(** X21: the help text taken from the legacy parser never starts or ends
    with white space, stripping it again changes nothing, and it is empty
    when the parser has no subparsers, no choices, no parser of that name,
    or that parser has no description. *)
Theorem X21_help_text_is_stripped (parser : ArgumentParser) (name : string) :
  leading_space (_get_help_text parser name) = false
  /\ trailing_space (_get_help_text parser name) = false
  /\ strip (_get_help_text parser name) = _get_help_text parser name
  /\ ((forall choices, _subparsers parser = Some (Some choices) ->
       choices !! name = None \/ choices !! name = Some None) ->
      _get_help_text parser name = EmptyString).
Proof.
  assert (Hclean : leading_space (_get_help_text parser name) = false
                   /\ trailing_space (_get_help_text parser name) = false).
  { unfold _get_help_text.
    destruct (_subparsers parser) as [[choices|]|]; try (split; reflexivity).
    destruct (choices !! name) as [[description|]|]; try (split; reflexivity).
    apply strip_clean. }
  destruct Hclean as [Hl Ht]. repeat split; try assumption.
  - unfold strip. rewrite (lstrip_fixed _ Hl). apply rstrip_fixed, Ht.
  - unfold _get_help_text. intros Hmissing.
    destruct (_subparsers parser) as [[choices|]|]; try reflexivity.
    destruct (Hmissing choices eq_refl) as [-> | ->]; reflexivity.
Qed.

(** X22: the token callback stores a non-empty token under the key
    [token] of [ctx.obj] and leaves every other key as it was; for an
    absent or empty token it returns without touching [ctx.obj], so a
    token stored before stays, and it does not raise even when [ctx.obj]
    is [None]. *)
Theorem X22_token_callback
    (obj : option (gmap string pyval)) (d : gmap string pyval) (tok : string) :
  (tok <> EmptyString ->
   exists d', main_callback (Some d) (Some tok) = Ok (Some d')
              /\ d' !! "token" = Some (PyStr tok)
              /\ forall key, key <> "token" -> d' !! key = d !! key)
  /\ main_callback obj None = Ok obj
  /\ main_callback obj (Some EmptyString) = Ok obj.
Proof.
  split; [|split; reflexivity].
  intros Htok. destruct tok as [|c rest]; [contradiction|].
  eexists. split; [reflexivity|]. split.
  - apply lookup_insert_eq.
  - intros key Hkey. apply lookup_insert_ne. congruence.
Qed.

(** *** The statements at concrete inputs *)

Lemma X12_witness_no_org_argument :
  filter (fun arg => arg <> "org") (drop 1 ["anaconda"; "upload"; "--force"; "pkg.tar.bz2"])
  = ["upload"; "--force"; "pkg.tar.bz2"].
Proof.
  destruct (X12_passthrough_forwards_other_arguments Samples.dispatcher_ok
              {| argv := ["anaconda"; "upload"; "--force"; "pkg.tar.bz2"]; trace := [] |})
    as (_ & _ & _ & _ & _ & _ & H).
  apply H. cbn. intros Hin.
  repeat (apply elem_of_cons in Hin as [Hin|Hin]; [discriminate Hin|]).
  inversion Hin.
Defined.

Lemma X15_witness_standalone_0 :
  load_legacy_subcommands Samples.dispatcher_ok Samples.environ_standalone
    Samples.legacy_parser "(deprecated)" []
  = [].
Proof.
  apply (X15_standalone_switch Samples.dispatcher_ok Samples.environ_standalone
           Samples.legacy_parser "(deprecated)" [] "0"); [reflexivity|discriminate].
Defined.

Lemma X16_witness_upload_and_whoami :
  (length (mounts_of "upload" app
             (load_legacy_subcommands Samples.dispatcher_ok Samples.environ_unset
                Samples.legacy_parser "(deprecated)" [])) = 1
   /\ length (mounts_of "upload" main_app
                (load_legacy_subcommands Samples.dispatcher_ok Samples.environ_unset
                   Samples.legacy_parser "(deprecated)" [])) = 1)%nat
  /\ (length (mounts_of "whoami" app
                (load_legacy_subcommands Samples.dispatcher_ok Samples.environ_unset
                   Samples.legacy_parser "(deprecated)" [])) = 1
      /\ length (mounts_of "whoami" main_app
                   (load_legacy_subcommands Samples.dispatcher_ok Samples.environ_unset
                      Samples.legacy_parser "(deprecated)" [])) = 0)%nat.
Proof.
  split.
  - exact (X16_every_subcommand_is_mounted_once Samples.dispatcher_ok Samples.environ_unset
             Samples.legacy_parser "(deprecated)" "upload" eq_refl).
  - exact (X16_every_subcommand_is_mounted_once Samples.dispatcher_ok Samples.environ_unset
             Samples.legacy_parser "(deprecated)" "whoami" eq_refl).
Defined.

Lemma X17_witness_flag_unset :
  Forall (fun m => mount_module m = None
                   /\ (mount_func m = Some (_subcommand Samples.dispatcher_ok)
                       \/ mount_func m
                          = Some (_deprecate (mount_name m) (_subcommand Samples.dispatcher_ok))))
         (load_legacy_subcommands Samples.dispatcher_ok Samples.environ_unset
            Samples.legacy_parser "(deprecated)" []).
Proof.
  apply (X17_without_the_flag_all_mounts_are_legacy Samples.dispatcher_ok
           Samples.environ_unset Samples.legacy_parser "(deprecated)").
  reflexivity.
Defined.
• • • •
■ **What the task asks**: Write every entry out again. Keep each one exact.

■ **Exercise output**:
(** X21: the help text taken from the legacy parser never starts or ends
    with white space, stripping it again changes nothing, and it is empty
    when the parser has no subparsers, no choices, no parser of that name,
    or that parser has no description. *)
Theorem X21_help_text_is_stripped (parser : ArgumentParser) (name : string) :
  leading_space (_get_help_text parser name) = false
  /\ trailing_space (_get_help_text parser name) = false
  /\ strip (_get_help_text parser name) = _get_help_text parser name
  /\ ((forall choices, _subparsers parser = Some (Some choices) ->
       choices !! name = None \/ choices !! name = Some None) ->
      _get_help_text parser name = EmptyString).
Proof.
  assert (Hclean : leading_space (_get_help_text parser name) = false
                   /\ trailing_space (_get_help_text parser name) = false).
  { unfold _get_help_text.
    destruct (_subparsers parser) as [[choices|]|]; try (split; reflexivity).
    destruct (choices !! name) as [[description|]|]; try (split; reflexivity).
    apply strip_clean. }
  destruct Hclean as [Hl Ht]. repeat split; try assumption.
  - unfold strip. rewrite (lstrip_fixed _ Hl). apply rstrip_fixed, Ht.
  - unfold _get_help_text. intros Hmissing.
    destruct (_subparsers parser) as [[choices|]|]; try reflexivity.
    destruct (Hmissing choices eq_refl) as [-> | ->]; reflexivity.
Qed.

(** X22: the token callback stores a non-empty token under the key
    [token] of [ctx.obj] and leaves every other key as it was; for an
    absent or empty token it returns without touching [ctx.obj], so a
    token stored before stays, and it does not raise even when [ctx.obj]
    is [None]. *)
Theorem X22_token_callback
    (obj : option (gmap string pyval)) (d : gmap string pyval) (tok : string) :
  (tok <> EmptyString ->
   exists d', main_callback (Some d) (Some tok) = Ok (Some d')
              /\ d' !! "token" = Some (PyStr tok)
              /\ forall key, key <> "token" -> d' !! key = d !! key)
  /\ main_callback obj None = Ok obj
  /\ main_callback obj (Some EmptyString) = Ok obj.
Proof.
  split; [|split; reflexivity].
  intros Htok. destruct tok as [|c rest]; [contradiction|].
  eexists. split; [reflexivity|]. split.
  - apply lookup_insert_eq.
  - intros key Hkey. apply lookup_insert_ne. congruence.
Qed.

(** *** The statements at concrete inputs *)

Lemma X12_witness_no_org_argument :
  filter (fun arg => arg <> "org") (drop 1 ["anaconda"; "upload"; "--force"; "pkg.tar.bz2"])
  = ["upload"; "--force"; "pkg.tar.bz2"].
Proof.
  destruct (X12_passthrough_forwards_other_arguments Samples.dispatcher_ok
              {| argv := ["anaconda"; "upload"; "--force"; "pkg.tar.bz2"]; trace := [] |})
    as (_ & _ & _ & _ & _ & _ & H).
  apply H. cbn. intros Hin.
  repeat (apply elem_of_cons in Hin as [Hin|Hin]; [discriminate Hin|]).
  inversion Hin.
Defined.

Lemma X15_witness_standalone_0 :
  load_legacy_subcommands Samples.dispatcher_ok Samples.environ_standalone
    Samples.legacy_parser "(deprecated)" []
  = [].
Proof.
  apply (X15_standalone_switch Samples.dispatcher_ok Samples.environ_standalone
           Samples.legacy_parser "(deprecated)" [] "0"); [reflexivity|discriminate].
Defined.

Lemma X16_witness_upload_and_whoami :
  (length (mounts_of "upload" app
             (load_legacy_subcommands Samples.dispatcher_ok Samples.environ_unset
                Samples.legacy_parser "(deprecated)" [])) = 1
   /\ length (mounts_of "upload" main_app
                (load_legacy_subcommands Samples.dispatcher_ok Samples.environ_unset
                   Samples.legacy_parser "(deprecated)" [])) = 1)%nat
  /\ (length (mounts_of "whoami" app
                (load_legacy_subcommands Samples.dispatcher_ok Samples.environ_unset
                   Samples.legacy_parser "(deprecated)" [])) = 1
      /\ length (mounts_of "whoami" main_app
                   (load_legacy_subcommands Samples.dispatcher_ok Samples.environ_unset
                      Samples.legacy_parser "(deprecated)" [])) = 0)%nat.
Proof.
  split.
  - exact (X16_every_subcommand_is_mounted_once Samples.dispatcher_ok Samples.environ_unset
             Samples.legacy_parser "(deprecated)" "upload" eq_refl).
  - exact (X16_every_subcommand_is_mounted_once Samples.dispatcher_ok Samples.environ_unset
             Samples.legacy_parser "(deprecated)" "whoami" eq_refl).
Defined.

Lemma X17_witness_flag_unset :
  Forall (fun m => mount_module m = None
                   /\ (mount_func m = Some (_subcommand Samples.dispatcher_ok)
                       \/ mount_func m
                          = Some (_deprecate (mount_name m) (_subcommand Samples.dispatcher_ok))))
         (load_legacy_subcommands Samples.dispatcher_ok Samples.environ_unset
            Samples.legacy_parser "(deprecated)" []).
Proof.
  apply (X17_without_the_flag_all_mounts_are_legacy Samples.dispatcher_ok
           Samples.environ_unset Samples.legacy_parser "(deprecated)").
  reflexivity.
Defined.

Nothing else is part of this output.